- **Work required**:
Look below for the line that has "Lemma stop_allocates_nothing granted". Set down the lines from there through the line that has "let s2 := run", exactly as written.

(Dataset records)
-=-=-
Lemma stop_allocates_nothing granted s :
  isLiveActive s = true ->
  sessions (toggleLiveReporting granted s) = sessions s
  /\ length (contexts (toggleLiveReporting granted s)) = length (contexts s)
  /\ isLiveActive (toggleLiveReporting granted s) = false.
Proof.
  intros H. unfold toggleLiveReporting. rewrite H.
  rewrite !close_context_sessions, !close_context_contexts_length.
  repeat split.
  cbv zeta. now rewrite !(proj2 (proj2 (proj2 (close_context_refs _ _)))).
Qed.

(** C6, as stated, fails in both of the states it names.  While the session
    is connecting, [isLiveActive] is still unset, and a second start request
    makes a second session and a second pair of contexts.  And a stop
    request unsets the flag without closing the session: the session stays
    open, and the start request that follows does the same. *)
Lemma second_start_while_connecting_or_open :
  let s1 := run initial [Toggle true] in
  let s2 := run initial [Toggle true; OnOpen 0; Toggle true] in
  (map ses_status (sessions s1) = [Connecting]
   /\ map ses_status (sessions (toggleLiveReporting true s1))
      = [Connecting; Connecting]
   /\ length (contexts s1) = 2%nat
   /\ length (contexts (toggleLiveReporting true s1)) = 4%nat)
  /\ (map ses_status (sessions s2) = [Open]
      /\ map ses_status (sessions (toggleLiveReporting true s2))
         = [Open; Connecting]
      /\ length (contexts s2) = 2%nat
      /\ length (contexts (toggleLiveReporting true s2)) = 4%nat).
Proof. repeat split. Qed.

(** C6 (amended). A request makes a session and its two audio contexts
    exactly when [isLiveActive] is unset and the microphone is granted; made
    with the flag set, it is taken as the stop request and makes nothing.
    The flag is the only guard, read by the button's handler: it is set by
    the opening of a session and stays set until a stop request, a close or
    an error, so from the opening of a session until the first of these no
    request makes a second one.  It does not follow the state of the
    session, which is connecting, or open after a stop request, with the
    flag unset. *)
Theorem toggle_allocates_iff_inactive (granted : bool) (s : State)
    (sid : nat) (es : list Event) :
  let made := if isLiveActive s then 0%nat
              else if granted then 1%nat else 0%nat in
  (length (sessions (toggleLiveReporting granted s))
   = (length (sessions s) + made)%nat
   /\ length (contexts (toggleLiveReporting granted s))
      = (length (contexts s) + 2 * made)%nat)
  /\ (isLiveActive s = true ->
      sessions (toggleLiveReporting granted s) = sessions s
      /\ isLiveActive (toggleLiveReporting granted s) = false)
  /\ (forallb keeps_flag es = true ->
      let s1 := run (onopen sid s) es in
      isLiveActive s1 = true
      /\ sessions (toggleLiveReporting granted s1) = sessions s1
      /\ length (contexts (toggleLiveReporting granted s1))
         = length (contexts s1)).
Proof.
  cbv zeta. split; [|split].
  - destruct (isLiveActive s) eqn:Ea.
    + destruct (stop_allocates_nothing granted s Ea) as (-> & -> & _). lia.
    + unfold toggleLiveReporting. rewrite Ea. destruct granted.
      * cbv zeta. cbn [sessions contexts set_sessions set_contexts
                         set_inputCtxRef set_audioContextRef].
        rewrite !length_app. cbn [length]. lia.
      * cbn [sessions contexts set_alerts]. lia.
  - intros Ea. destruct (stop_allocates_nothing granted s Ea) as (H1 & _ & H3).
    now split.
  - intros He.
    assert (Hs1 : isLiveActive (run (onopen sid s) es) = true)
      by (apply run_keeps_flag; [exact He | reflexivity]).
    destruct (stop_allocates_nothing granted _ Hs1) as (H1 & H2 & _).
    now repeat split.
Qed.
-=-=-
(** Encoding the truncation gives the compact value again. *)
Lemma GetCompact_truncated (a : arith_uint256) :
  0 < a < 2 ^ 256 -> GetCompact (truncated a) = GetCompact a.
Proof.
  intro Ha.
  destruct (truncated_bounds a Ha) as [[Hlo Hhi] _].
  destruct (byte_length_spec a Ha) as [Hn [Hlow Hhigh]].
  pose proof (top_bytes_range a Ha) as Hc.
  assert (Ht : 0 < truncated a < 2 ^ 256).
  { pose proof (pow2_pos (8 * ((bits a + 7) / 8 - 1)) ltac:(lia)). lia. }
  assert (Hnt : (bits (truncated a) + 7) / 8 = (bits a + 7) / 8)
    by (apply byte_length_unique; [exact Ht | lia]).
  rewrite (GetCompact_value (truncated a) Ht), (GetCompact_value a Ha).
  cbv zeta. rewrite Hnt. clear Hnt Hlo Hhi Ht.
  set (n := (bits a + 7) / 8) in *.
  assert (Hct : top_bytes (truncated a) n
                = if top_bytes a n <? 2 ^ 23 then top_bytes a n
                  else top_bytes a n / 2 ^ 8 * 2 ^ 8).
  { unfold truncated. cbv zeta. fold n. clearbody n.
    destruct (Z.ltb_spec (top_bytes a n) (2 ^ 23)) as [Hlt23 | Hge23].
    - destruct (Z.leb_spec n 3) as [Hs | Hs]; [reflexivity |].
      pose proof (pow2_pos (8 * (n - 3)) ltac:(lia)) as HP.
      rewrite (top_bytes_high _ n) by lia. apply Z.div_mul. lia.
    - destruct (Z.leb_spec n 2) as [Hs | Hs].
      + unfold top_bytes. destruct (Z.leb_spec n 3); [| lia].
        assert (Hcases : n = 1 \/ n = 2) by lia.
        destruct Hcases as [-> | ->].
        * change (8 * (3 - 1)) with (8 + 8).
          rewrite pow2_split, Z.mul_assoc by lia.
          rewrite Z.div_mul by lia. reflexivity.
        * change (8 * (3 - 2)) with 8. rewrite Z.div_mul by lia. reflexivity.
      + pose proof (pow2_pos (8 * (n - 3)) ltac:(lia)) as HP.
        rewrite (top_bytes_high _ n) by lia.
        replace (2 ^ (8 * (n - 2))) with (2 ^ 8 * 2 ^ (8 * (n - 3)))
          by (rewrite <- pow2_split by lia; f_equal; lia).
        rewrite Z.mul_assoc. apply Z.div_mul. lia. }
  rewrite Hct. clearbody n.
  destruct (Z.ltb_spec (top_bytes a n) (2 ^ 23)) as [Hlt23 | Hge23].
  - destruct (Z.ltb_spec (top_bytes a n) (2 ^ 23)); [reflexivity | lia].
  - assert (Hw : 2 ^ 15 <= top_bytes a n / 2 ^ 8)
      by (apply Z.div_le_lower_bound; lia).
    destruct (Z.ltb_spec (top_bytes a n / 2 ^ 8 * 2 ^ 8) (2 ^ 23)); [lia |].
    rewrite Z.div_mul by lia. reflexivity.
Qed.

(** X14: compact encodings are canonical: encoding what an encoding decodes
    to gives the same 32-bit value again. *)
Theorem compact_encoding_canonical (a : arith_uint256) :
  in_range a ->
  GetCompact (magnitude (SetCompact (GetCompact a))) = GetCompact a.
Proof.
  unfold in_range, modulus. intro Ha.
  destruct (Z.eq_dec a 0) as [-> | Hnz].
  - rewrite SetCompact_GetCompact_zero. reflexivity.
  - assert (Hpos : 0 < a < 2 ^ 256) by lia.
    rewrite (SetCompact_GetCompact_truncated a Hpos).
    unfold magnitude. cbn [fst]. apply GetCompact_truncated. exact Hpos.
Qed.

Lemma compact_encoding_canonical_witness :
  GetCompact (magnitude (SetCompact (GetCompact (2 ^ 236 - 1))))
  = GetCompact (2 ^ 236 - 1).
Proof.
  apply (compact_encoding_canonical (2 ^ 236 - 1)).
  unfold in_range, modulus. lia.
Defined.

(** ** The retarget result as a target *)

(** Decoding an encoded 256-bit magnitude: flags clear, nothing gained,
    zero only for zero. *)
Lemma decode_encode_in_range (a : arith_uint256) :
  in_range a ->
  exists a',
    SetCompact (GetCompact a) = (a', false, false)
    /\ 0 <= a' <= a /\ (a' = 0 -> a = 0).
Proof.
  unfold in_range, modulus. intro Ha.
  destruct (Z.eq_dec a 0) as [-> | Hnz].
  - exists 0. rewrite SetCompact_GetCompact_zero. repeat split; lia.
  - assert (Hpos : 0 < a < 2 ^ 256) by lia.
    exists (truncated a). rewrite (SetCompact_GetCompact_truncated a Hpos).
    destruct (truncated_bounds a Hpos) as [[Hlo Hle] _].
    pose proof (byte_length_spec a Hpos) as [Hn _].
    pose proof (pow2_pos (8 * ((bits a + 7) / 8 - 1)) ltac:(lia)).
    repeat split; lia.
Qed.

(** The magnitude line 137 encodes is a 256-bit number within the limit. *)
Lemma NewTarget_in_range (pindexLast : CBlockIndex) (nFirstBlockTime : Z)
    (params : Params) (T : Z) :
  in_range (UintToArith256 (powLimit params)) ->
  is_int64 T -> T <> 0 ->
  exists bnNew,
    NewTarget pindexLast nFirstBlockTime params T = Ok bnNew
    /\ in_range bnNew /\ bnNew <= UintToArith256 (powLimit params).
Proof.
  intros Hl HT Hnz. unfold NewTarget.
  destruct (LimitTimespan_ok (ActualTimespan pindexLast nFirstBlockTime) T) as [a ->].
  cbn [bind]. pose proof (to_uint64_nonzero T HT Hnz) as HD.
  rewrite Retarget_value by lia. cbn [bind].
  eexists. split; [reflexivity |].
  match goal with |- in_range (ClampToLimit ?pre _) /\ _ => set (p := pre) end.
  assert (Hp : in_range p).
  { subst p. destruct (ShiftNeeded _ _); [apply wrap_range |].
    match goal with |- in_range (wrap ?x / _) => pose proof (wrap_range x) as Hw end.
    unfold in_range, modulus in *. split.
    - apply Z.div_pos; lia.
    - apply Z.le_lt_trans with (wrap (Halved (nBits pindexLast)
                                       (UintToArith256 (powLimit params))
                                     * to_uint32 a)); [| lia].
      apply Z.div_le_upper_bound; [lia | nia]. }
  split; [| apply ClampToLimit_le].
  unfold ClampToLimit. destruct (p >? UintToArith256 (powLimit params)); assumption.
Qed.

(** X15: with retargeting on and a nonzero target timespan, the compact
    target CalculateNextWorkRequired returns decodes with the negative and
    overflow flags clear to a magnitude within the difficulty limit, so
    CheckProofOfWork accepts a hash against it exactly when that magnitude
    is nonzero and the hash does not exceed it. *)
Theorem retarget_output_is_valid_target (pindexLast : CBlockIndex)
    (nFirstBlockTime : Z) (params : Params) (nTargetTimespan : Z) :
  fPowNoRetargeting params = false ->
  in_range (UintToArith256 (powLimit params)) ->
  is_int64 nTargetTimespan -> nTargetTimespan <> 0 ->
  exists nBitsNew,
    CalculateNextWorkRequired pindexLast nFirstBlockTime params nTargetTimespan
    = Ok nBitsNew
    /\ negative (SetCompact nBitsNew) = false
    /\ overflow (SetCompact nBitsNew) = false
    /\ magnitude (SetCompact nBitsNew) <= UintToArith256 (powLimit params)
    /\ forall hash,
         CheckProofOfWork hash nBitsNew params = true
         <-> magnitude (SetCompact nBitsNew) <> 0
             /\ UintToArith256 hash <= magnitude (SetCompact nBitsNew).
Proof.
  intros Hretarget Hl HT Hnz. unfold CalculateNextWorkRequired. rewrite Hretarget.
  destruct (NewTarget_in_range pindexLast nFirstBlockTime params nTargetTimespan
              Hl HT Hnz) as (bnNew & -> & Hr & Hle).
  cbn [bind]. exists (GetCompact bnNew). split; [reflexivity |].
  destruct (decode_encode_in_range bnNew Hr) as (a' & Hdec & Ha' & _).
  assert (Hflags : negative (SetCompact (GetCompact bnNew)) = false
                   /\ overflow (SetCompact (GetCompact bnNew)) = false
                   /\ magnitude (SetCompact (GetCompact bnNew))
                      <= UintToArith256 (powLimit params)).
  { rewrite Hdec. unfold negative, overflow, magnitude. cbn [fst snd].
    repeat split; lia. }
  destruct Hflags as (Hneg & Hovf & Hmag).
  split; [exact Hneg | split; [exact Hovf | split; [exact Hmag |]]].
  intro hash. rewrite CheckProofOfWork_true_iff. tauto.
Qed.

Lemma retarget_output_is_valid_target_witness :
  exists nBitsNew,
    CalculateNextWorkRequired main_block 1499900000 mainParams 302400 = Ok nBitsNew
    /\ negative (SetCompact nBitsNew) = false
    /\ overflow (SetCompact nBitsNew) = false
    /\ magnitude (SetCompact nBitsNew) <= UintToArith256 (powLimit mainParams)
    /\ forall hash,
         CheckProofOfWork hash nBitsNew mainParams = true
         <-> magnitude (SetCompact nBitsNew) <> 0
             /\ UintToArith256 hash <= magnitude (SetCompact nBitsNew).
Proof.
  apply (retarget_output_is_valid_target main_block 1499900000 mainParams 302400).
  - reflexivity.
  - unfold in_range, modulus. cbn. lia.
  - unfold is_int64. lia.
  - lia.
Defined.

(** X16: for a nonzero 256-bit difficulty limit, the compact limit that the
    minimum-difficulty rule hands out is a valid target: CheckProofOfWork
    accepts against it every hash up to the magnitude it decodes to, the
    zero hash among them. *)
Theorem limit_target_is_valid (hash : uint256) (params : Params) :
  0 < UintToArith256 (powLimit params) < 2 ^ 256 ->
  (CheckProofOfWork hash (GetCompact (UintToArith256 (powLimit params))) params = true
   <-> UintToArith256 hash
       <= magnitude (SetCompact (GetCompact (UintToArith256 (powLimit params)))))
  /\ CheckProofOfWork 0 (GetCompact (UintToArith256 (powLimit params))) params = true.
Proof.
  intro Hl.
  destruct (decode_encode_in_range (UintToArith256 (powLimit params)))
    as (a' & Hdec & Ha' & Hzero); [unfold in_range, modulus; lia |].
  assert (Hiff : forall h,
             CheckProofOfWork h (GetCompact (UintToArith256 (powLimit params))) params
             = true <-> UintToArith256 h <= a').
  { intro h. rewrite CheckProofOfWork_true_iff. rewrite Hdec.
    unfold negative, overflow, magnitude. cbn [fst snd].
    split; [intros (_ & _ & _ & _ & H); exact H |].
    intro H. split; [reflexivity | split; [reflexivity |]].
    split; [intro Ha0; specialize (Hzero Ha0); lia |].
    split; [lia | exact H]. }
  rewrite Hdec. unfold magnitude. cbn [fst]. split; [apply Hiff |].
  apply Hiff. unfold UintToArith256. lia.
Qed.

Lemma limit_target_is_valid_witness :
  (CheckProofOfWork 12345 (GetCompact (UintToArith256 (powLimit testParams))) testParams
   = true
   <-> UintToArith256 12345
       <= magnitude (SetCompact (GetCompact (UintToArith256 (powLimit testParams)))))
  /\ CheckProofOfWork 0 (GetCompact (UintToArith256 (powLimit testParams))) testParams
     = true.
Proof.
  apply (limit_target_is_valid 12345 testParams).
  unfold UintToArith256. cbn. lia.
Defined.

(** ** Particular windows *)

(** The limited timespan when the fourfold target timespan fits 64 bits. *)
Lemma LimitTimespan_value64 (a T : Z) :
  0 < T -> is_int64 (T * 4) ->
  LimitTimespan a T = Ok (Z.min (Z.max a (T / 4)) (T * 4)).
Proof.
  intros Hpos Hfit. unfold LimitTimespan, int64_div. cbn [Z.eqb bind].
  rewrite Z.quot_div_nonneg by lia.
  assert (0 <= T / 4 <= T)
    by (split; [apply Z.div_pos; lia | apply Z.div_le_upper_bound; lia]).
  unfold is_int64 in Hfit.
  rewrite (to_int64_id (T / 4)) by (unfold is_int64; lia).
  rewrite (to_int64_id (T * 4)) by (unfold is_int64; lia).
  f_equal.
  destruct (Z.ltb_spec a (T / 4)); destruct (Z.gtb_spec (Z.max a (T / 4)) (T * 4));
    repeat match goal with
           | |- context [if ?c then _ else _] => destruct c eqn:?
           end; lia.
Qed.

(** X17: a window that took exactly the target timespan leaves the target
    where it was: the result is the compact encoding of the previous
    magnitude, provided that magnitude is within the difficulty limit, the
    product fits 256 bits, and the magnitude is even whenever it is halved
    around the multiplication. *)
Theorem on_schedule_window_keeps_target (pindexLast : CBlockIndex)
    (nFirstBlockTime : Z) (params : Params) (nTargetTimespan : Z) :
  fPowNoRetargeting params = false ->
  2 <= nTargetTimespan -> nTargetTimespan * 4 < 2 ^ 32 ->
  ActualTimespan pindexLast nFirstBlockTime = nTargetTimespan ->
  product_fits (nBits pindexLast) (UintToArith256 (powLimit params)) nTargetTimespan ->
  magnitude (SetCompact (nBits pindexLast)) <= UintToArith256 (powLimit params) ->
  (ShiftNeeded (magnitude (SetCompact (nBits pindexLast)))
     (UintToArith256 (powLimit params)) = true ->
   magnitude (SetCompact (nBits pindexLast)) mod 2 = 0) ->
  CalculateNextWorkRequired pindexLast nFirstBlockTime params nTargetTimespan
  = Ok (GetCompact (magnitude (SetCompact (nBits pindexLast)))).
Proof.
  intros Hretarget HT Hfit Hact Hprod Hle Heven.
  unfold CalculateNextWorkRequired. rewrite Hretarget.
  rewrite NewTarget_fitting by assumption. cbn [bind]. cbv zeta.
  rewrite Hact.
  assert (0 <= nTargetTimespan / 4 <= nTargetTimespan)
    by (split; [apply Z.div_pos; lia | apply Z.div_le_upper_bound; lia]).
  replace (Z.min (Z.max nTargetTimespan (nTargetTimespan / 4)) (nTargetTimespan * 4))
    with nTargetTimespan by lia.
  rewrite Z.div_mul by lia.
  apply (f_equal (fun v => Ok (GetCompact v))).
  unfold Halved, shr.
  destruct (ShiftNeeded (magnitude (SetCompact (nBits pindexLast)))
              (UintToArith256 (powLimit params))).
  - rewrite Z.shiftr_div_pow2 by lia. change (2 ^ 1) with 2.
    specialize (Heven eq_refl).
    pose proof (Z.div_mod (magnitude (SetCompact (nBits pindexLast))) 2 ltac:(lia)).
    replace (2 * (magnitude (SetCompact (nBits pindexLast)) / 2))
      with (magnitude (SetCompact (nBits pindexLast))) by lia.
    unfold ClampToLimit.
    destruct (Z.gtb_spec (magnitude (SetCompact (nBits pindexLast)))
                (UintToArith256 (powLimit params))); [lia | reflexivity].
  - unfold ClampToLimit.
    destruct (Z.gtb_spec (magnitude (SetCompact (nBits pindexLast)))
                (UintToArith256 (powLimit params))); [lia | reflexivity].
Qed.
-=-=-
- **Solution to this exercise**:
Lemma stop_allocates_nothing granted s :
  isLiveActive s = true ->
  sessions (toggleLiveReporting granted s) = sessions s
  /\ length (contexts (toggleLiveReporting granted s)) = length (contexts s)
  /\ isLiveActive (toggleLiveReporting granted s) = false.
Proof.
  intros H. unfold toggleLiveReporting. rewrite H.
  rewrite !close_context_sessions, !close_context_contexts_length.
  repeat split.
  cbv zeta. now rewrite !(proj2 (proj2 (proj2 (close_context_refs _ _)))).
Qed.

(** C6, as stated, fails in both of the states it names.  While the session
    is connecting, [isLiveActive] is still unset, and a second start request
    makes a second session and a second pair of contexts.  And a stop
    request unsets the flag without closing the session: the session stays
    open, and the start request that follows does the same. *)
Lemma second_start_while_connecting_or_open :
  let s1 := run initial [Toggle true] in
  let s2 := run initial [Toggle true; OnOpen 0; Toggle true] in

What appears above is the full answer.